As you get habitual of moving upward quite often, it conditions your body to jump higher and develop a strong point. Even if you don’t have a particular longer height, you can still increase your chances of getting your dunk right every time just by practicing your jumps and training your body to manage the weight in the air.

My Recommendation

Perform at least 35 rope skips each day in the morning. Your body might hurt but all the pain would be worth it when you’re up there on the stage, getting an award for player of the match— thanks to your beautiful basketball dunks.

2. Box Hops

Box Hops is a kind of exercise that trains your body to achieve higher jumps and use the kinetic energy to increase your athletic movements. If you’re wondering what box hops are, don’t worry, I’m getting there.

Box Hops is an exercise in which an athlete takes up the challenge of running above any kind of hindrance, placed according to a certain height that can be handled by the athlete.

The athlete has to jump above it, then run at a flat surface and then again jump over it. This is beneficial when you have to practice avoiding certain hurdles in your way. Since the hurdles are placed at different heights each type, your body would automatically figure out a way to jump as higher as the hurdle requires it to be.

My Recommendation

Before you choose this type of exercise, perform a test and measure the height that you can easily get through. Choose an open location such as a park or desolate road. Place the hindrances every 20 meters and practice aggressively.

Once you are done practicing, change the hurdle locations and practice again. However, I’d advise that you get the right basketball sneakers for this to work if you don’t want to suffer a fall due to bad quality shoes.

3. Deep Knee Bends

Dunking isn’t just about jumping high. It is also about having the strength to be as flexible as you can and having proper control over your muscles. Sure you would love to jump high, but what would you do when you have reached there, how would you manage your body to give you enough time to dunk the basketball?

That’s why it is important to perform a proper exercise for your knees as well. Deep knee bends allow you to get that extra strength and flexibility in your knees that allow you to stay in the air by pulling up your weight properly.

My Recommendation

Stand straight by keeping your head and back completely straight. Next, bend your knees till your thighs appear to be corresponding to the ground. Stay in that position for a while, and then resort back to your original standing position by slowly rising up. Repeat these steps at least 15 times on each leg.

4. Upwards Downwards

Apart from knees, your legs need to have the elasticity and suppleness and must know how to maximize the vertical running to improve running speed even when there are hindrances. In this case, the hindrance might point towards the opposite players.

My Recommendation

A lot of basketball players swear by the upwards downwards trick. This technique is accomplished by walking upstairs really fast, and then getting back downstairs at the same speed.

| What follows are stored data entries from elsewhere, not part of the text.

(** [finish] on the state [begin] and the writes of [P] leave. *)
Lemma finish_after_writes (s : Sink) (typ : Tag) (lm : option Z) (P : list byte) :
  full s ->
  Z.of_nat (pos s) + 8 + Z.of_nat (length P) < 2 ^ 64 ->
  finish (mkChunkWriter lm (crc32.write (crc32.write (crc32.new crc32.IEEE) (tag_bytes typ)) P)
                        (Z.of_nat (pos s)))
         (sink_after s ((u32_to_be_bytes (as_u32 (unwrap_or lm 0)) ++ tag_bytes typ) ++ P))
  = let n := Z.of_nat (length P) in
    match lm with
    | Some h =>
        if n =? h then (sink_after s (chunk_bytes h typ P), Ok tt)
        else (sink_after s (u32_to_be_bytes h ++ tag_bytes typ ++ P), Err (Msg n h))
    | None => (sink_after s (chunk_bytes n typ P), Ok tt)
    end.
Proof.
  intros Hf Hb.
  set (s' := sink_after s _).
  assert (Hf' : full s') by (apply full_sink_after; exact Hf).
  assert (Hpos : pos s' = (pos s + 8 + length P)%nat)
    by (unfold s'; simpl; rewrite ?length_app; simpl; lia).
  destruct Hf as [Hc Hp].
  destruct lm as [h|]; cbv beta iota.
  - rewrite finish_known with (h := h) by first [exact Hf' | reflexivity | cbn [start len]; try rewrite Hpos; lia].
    cbn [start crc]. rewrite Hpos.
    replace (Z.of_nat (pos s + 8 + length P) - Z.of_nat (pos s) - 8)
      with (Z.of_nat (length P)) by lia.
    unfold s'. cbn [unwrap_or]. rewrite u32_to_be_bytes_as_u32, <- app_assoc.
    destruct (Z.of_nat (length P) =? h); [|reflexivity].
    rewrite sink_after_app by (split; assumption).
    rewrite crc_of_chunk. unfold chunk_bytes. rewrite <- !app_assoc. reflexivity.
  - rewrite finish_deferred by first [exact Hf' | reflexivity | cbn [start len]; try rewrite Hpos; lia].
    cbn [start crc]. rewrite Hpos.
    replace (Z.of_nat (pos s + 8 + length P) - Z.of_nat (pos s) - 8)
      with (Z.of_nat (length P)) by lia.
    rewrite crc_of_chunk, u32_to_be_bytes_as_u32, Nat2Z.id.
    unfold s', sink_after, chunk_bytes. cbn [data pos cap]. rewrite Hc.
    rewrite <- (app_assoc (u32_to_be_bytes _) (tag_bytes typ)).
    rewrite overwrite_prefix by (try rewrite length_app; simpl; lia).
    rewrite (app_assoc (u32_to_be_bytes (Z.of_nat (length P)))).
    replace (pos s + 8 + length P)%nat
      with (pos s + length ((u32_to_be_bytes (Z.of_nat (length P)) ++ tag_bytes typ) ++ P))%nat
      by (rewrite !length_app; simpl; lia).
    rewrite overwrite_app by exact Hp.
    rewrite !length_app, <- !app_assoc. do 2 f_equal. lia.
Qed.

(** The whole life of one chunk on a file that accepts whole writes. *)
Lemma framed_full (s : Sink) (typ : Tag) (lm : option Z) (ds : list (list byte)) :
  full s ->
  Z.of_nat (pos s) + 8 + Z.of_nat (length (concat ds)) < 2 ^ 64 ->
  framed typ lm ds s
  = let P := concat ds in
    let n := Z.of_nat (length P) in
    match lm with
    | Some h =>
        if n =? h then (sink_after s (chunk_bytes h typ P), Ok tt)
        else (sink_after s (u32_to_be_bytes h ++ tag_bytes typ ++ P), Err (Msg n h))
    | None => (sink_after s (chunk_bytes n typ P), Ok tt)
    end.
Proof.
  intros Hf Hb. unfold framed, bind at 1. rewrite begin_full by exact Hf.
  cbv beta iota. unfold bind at 1.
  rewrite write_seq_full by (apply full_sink_after; exact Hf). cbv beta iota.
  rewrite sink_after_app by exact Hf.
  apply finish_after_writes; assumption.
Qed.

Lemma write_chunk_full (s : Sink) (typ : Tag) (d : list byte) :
  full s -> Z.of_nat (pos s) + 8 + Z.of_nat (length d) < 2 ^ 64 ->
  write_chunk typ d s = (sink_after s (chunk_bytes (Z.of_nat (length d)) typ d), Ok tt).
Proof.
  intros Hf Hb. unfold write_chunk, bind at 1. rewrite begin_full by exact Hf.
  cbv beta iota. unfold bind at 1.
  rewrite write_all_cw_full by (apply full_sink_after; exact Hf). cbv beta iota.
  rewrite sink_after_app by exact Hf. cbn [len crc start].
  rewrite finish_after_writes by assumption. cbv zeta iota.
  now rewrite Z.eqb_refl.
Qed.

What this trick does it that it builds the right amount of air and alerts your muscles to put all their energy in going upward and backward. As a result, your muscles build enough strength and give you the command to take charge of how much speed and energy you want them to take. If you want to go the extra mile, skip some steps in between. 

5. Jumping with Deep Knee Bend

Our next step would be to build speed while also maintaining flexibility and efficiency. We want to be more in control. We want our bodies to perform as we want it to do. We want it to reach high to dunk that basketball right into that basket. We want the stadium to roar our name.

How are we going to do that? By jumping with deep knee bend

My recommendation

Sit straight and bend your knees as much as possible. When your bottom touches the ground, instantly stand up. Repeat the steps rigorously at least 20 times to get the best effects.